6.          Representations and Warranties of the Undersigned. As of the date hereof and as of the Closing, each of the undersigned, severally and not jointly, hereby represents and warrants to and covenants with the Company that:

 

(a)          General.

 

(i)          The undersigned has all requisite authority to purchase the Securities, enter into this Subscription Agreement and to perform all the obligations required to be performed by the undersigned hereunder, and such purchase will not contravene any law, rule or regulation binding on the undersigned or any investment guideline or restriction applicable to the undersigned.

 

(ii)          The undersigned is acquiring the Securities for its own account and is not acquiring the Securities as a nominee or agent or otherwise for any other person.

 

(iii)          The undersigned will comply with all applicable laws and regulations the undersigned is required to comply with in connection with the purchase or sale of Securities in effect in any jurisdiction in which the undersigned purchases or sells Securities and obtain any consent, approval or permission the undersigned is required to obtain in connection with such purchase or sale of Securities under the laws and regulations of any jurisdiction to which the undersigned is subject or in which the undersigned makes such purchases or sales, and the Company shall have no responsibility therefor.

 

(b)          Information Concerning the Company.

 

(i)          The undersigned understands and accepts that the purchase of the Securities involves various risks. The undersigned represents that it is able to bear any loss associated with its investment in the Securities.

 

 

3
 

 

(ii)          The undersigned confirms that it is not relying on any communication (written or oral) of the Company or any of its affiliates, as investment advice or as a recommendation to purchase the Securities. It is understood that information and explanations related to the terms and conditions of the Securities provided by the Company or any of its affiliates shall not be considered investment advice or a recommendation to purchase the Securities, and that neither the Company nor any of its affiliates is acting or has acted as an advisor to the undersigned in deciding to invest in the Securities. The undersigned acknowledges that neither the Company nor any of its affiliates has made any representation regarding the proper characterization of the Securities for purposes of determining the undersigned’s authority to invest in the Securities.

 

(iii)          The undersigned has had access to information concerning the Company and the Securities as it deems necessary to enable it to make an informed investment decision concerning the purchase of the Securities.

 

(iv)          The undersigned understands that, unless the undersigned notifies
the Company in writing to the contrary at or before the Closing, each of the undersigned’s representations and warranties contained in this Subscription Agreement will be deemed to have been reaffirmed and confirmed as of the Closing, taking into account all information received by the undersigned.

 

(v)          The undersigned understands that no federal or state agency has
passed upon the merits or risks of an investment in the Securities or made any finding or determination concerning the fairness or advisability of this investment.

 

(c)          Non-reliance.

 

(i)          The undersigned represents that it is not relying on (and will not at any time rely on) any communication (written or oral) of the Company, as investment advice or as a recommendation to purchase the Securities, it being understood that information and explanations related to the terms and conditions of the Securities shall not be considered investment advice or a recommendation to purchase the Securities.

 

(ii)          Except as expressly provided herein, the undersigned confirms that the Company has not (A) given any guarantee or representation as to the potential success, return, effect or benefit (either legal, regulatory, tax, financial, accounting or otherwise) an of investment in the Securities or (B) made any representation to the undersigned regarding the legality of an investment in the Securities under applicable legal investment or similar laws or regulations.
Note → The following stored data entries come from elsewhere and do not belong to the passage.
(* ===== verification/Commands.v ===== *)
(** * The programs (src/cmd: boulevard, boulevard-cli and fastcgi)

    What the programs do with their command line: the server, which loads its configuration
    and runs its service until a signal; the client of the control API; and the FastCGI
    client.  The command line library is a record of what it found; a fatal error, which
    ends the program at once, is an error of the outcome.  The output is the bytes printed. *)

From stdpp Require Import gmultiset.
From S2P Require Import Prelude GoStrings Bcl FormatString HttpMedia HttpContext HttpAuth HttpHandler HttpServer.
From S2P Require Import FcgiProtocol FcgiHeader FcgiConnection SpillBuffer FcgiClient FcgiAction HttpViews ControlAPI.
From S2P Require Import Lifecycle Service ConfigNet ConfigHttp ConfigService.

(** ** The command line (go.n16f.net/program) *)

Record CommandLine := mkCommandLine {
  CommandName : gostring;
  IsOptionSet : gostring -> bool;
  OptionValue : gostring -> gostring;
  ArgumentValue : gostring -> gostring;
  TrailingArgumentValues : gostring -> list gostring
}.

(** What is printed on the standard output, and the errors that are logged. *)
Record Output := mkOutput { printed : gostring; logged : list gostring }.

Definition no_output : Output := mkOutput [] [].

Definition print_bytes (s : gostring) : ST Output unit := modify (fun o => mkOutput (printed o ++ s) (logged o)).

(** [fmt.Println] of a string. *)
Definition Println (s : gostring) : ST Output unit := print_bytes (s ++ [newline]).

(** [Program.Error] *)
Definition log_error (msg : gostring) : ST Output unit := modify (fun o => mkOutput (printed o) (logged o ++ [msg])).

(** ** boulevard *)

Section boulevard.
Context {P : Type} `{Bcl, Environment, GoUnicode, GoText, GoCrypto, GoFiles, GoTLS, !HttpHandler.MapRange}.
Context `{!ActionContext} (ParseAddress : gostring -> outcome unit).

(** The configuration [run] fills: without a file it stays empty. *)
Definition load_cfg (cfgPath : gostring) : outcome (option ServiceConf) :=
  if bool_decide (cfgPath = []) then Ret None
  else Some <$> wrap_error "cannot load configuration"%go
                  (Load parse_URL ParseAddress (DefaultProtocols parse_URL) cfgPath).

Definition run_cfg (cfg : option ServiceConf) : ServiceCfg :=
  match cfg with Some cfg => service_cfg cfg | None => mkServiceCfg false None None [] [] [] end.

Definition run_objects (cfg : option ServiceConf) : gmap gostring (ProtocolObject (P := P)) :=
  match cfg with Some cfg => protocol_objects cfg | None => ∅ end.

(** The names of a table, in the order of a range. *)
Definition names {V} (m : gmap gostring V) : list gostring := map fst (range_map m).

Definition stop_service : ST (Service (ProtocolObject (P := P))) unit := fun s =>
  Service_Stop (names (servers s)) (names (loadBalancers s)) s.

(** The service from its start to its stop; [running] is what happens to it until the
    program gets a signal, possibly its end. *)
Definition start_and_stop (cfg : ServiceCfg)
  (running : ST (Service (ProtocolObject (P := P))) unit)
  : ST (Service (ProtocolObject (P := P))) unit :=
  _ ← wrapST "cannot start service"%go (Service_Start cfg);
  _ ← running;
  stop_service.

Definition run_service (cfg : ServiceCfg) (ps : gmap gostring (ProtocolObject (P := P)))
  (running : ST (Service (ProtocolObject (P := P))) unit) (w : World) : outcome unit * World :=
  match NewService cfg ps w with
  | (Ret _, s) =>
      let '(r, s) := start_and_stop cfg running s in (r, sv_world s)
  | (r, s) => (wrap_error "cannot create service"%go r, sv_world s)
  end.

(** The function [run] of the program. *)
Definition run (p : CommandLine) (buildId : gostring)
  (running : ST (Service (ProtocolObject (P := P))) unit) (w : World)
  : outcome unit * (gostring * World) :=
  if IsOptionSet p "version"%go then
    match Version buildId with
    | Ret version => (Ret tt, (version ++ [newline], w))
    | r => ((_ ← r; Ret tt), ([], w))
    end
  else
    match load_cfg (OptionValue p "cfg-file"%go) with
    | Ret cfg =>
        if IsOptionSet p "validate-cfg"%go then (Ret tt, ([], w))
        else
          let '(r, w) := run_service (run_cfg cfg) (run_objects cfg) running w in
          (r, ([], w))
    | r => ((_ ← r; Ret tt), ([], w))
    end.
End boulevard.

(** ** boulevard-cli *)

Section cli.
Context `{!JSONEncoder unit, !JSONDecoder ControlAPIError, !EJSONDecoder ServiceStatus}.

(** [cmdStatus]: the status is empty if the call gave no value. *)
Definition cmdStatus (client : Transport) : ST Output unit :=
  match Call (Req := unit) client "status"%go None true with
  | Some (_, inr status) => Println (ss_BuildId (default (mkServiceStatus []) status))
  | Some (_, inl _) => throw (Errorf "cannot fetch server status"%go)
  | None => lift Panic
  end.

(** [cmdVersion] *)
Definition cmdVersion (buildId : gostring) : ST Output unit :=
  version ← lift (Version buildId); Println version.

(** [main]: the version is computed first, from a build identifier that may be empty. *)
Definition cli_main (buildId : gostring) (p : CommandLine) (connect : gostring -> Transport) : ST Output unit :=
  match buildId with
  | [] => lift Panic
  | _ :: _ =>
      if bool_decide (CommandName p = "version"%go) then cmdVersion buildId
      else cmdStatus (connect (OptionValue p "path"%go))
  end.
End cli.

(** ** fastcgi *)

(** The strings of the type [Role]. *)
Definition role_name (r : Role) : gostring :=
  match r with
  | RoleResponder => "responder"%go
  | RoleAuthorizer => "authorizer"%go
  | RoleFilter => "filter"%go
  end.

Definition parseRole (s : gostring) : outcome Role :=
  if bool_decide (s = role_name RoleAuthorizer) then Ret RoleAuthorizer
  else if bool_decide (s = role_name RoleFilter) then Ret RoleFilter
  else if bool_decide (s = role_name RoleResponder) then Ret RoleResponder
  else Throw (Errorf "unknown role"%go).

Definition parseNameValuePairs (ss : list gostring) : list NameValuePair :=
  map (fun s => let '(name, value, _) := Cut s "="%char in mkPair name value) ss.

Definition print_field (f : Field) : gostring := f_Name f ++ ": "%go ++ f_Value f ++ [newline].

Section fastcgi.
Context `{!FcgiClient.MapRange}.

(** The request [cmdSendRequest] sends: [dials] are the outcomes of the connections to the
    address, [input] the standard input, which gives what a read asks for as long as there
    is as much left (a terminal or a pipe may give less: the input is then cut in other
    records); the context is never done. *)
Definition command_request (p : CommandLine) (role : Role) (dials : list (outcome FcgiConn)) (input : gostring)
  (fuel : nat) : outcome FHeader * SendState (R := bytes_Reader) (W := bytes_Buffer) :=
  let params := parseNameValuePairs (TrailingArgumentValues p "parameter"%go) in
  let stdin := if IsOptionSet p "stdin"%go then Some (NewReader input) else None in
  SendRequest None Finished Finished fuel role params (mkSend (NewClient dials) stdin None (mkBuffer []) []).

Definition cmdSendRequest (p : CommandLine) (dials : list (outcome FcgiConn)) (input : gostring) (fuel : nat)
  : ST Output unit :=
  role ← lift (wrap_error "cannot parse role"%go (parseRole (OptionValue p "role"%go)));
  let '(r, s) := command_request p role dials input fuel in
  header ← lift (wrap_error "cannot send request"%go r);
  _ ← (if 0 <? len (s_stderr s) then log_error ("FastCGI error: "%go ++ s_stderr s) else mret tt);
  _ ← (if IsOptionSet p "header"%go
       then _ ← print_bytes (Fields header ≫= print_field); Println []
       else mret tt);
  print_bytes (buf_Bytes (s_stdout s)).

(** [cmdValues]: the rows of its table. *)
Definition cmdValues (dials : list (outcome FcgiConn)) : outcome (list NameValuePair) :=
  wrap_error "cannot fetch values"%go (fst (FetchValues None (NewClient dials))).
End fastcgi.

(** ** The server program *)

Section boulevard_laws.
Set Default Proof Using "All".
Context {P : Type} `{BclLaws, Environment, GoUnicode, GoText, GoCrypto, GoFiles, GoTLS, !HttpHandler.MapRange}.
Context `{!ActionContext} (ParseAddress : gostring -> outcome unit).

Lemma names_range {V} (m : gmap gostring V) n : is_Some (m !! n) -> n ∈ names m.
Proof using Type.
  intros [v Hv]. unfold names. apply list_elem_of_fmap. exists (n, v). split; [done|].
  rewrite (range_map_entries V m). by apply elem_of_map_to_list.
Qed.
In deciding to purchase the Securities, the undersigned is not relying on the advice or recommendations of the Company and the undersigned has made its own independent decision that the investment in the Securities is suitable and appropriate for the undersigned.

4
 

 

(d)          Status of Undersigned.

 

(i)          The undersigned has such knowledge, skill and experience in business, financial and investment matters that the undersigned is capable of evaluating the merits and risks of an investment in the Securities. With the assistance of the undersigned’s own professional advisors, to the extent that the undersigned has deemed appropriate, the undersigned has made its own legal, tax, accounting and financial evaluation of the merits and risks of an investment in the Securities and the consequences of this Subscription Agreement. The undersigned has considered the suitability of the Securities as an investment in light of its own circumstances and financial condition and the undersigned is able to bear the risks associated with an investment in the Securities and its authority to invest in the Securities.

 

(ii)          The undersigned is an “accredited investor” as defined in as defined in Rule 501(a)(1), (a)(2), (a)(3), (a)(7), or (a)(8) under the Securities Act, and the undersigned is not required to be registered as a broker-dealer under Section 15 of the Exchange Act. The undersigned agrees to furnish any additional information reasonably requested by the Company or any of its affiliates to assure compliance with applicable U.S. federal and State Securities Laws in connection with the purchase and sale of the Securities.

 

(e)          Restrictions on Transfer or Sale of Securities. As applies to the undersigned:

 

(i)          The undersigned is acquiring the Securities solely for the undersigned’s own beneficial account, for investment purposes, and not with a view to, or for resale in connection with, any distribution of the Securities. The undersigned understands that the Securities have not been registered under the Securities Act or any State Securities Laws by reason of specific exemptions under the provisions thereof which depend in part upon the investment intent of the undersigned and of the other representations made by the undersigned in this Subscription Agreement. The undersigned understands that the Company is relying upon the representations and agreements contained in this Subscription Agreement for the purpose of determining whether this transaction meets the requirements for such exemptions.

 

(ii)          The undersigned understands that the Securities are “restricted securities” under applicable federal securities laws and that the Securities Act and the rules of the U.S. Securities and Exchange Commission (the “Commission”) provide in substance that the undersigned may dispose of the Securities only pursuant to an effective registration statement under the Securities Act or an exemption therefrom such as the exemption and safe harbor provided under Rule 144 of the Securities Act.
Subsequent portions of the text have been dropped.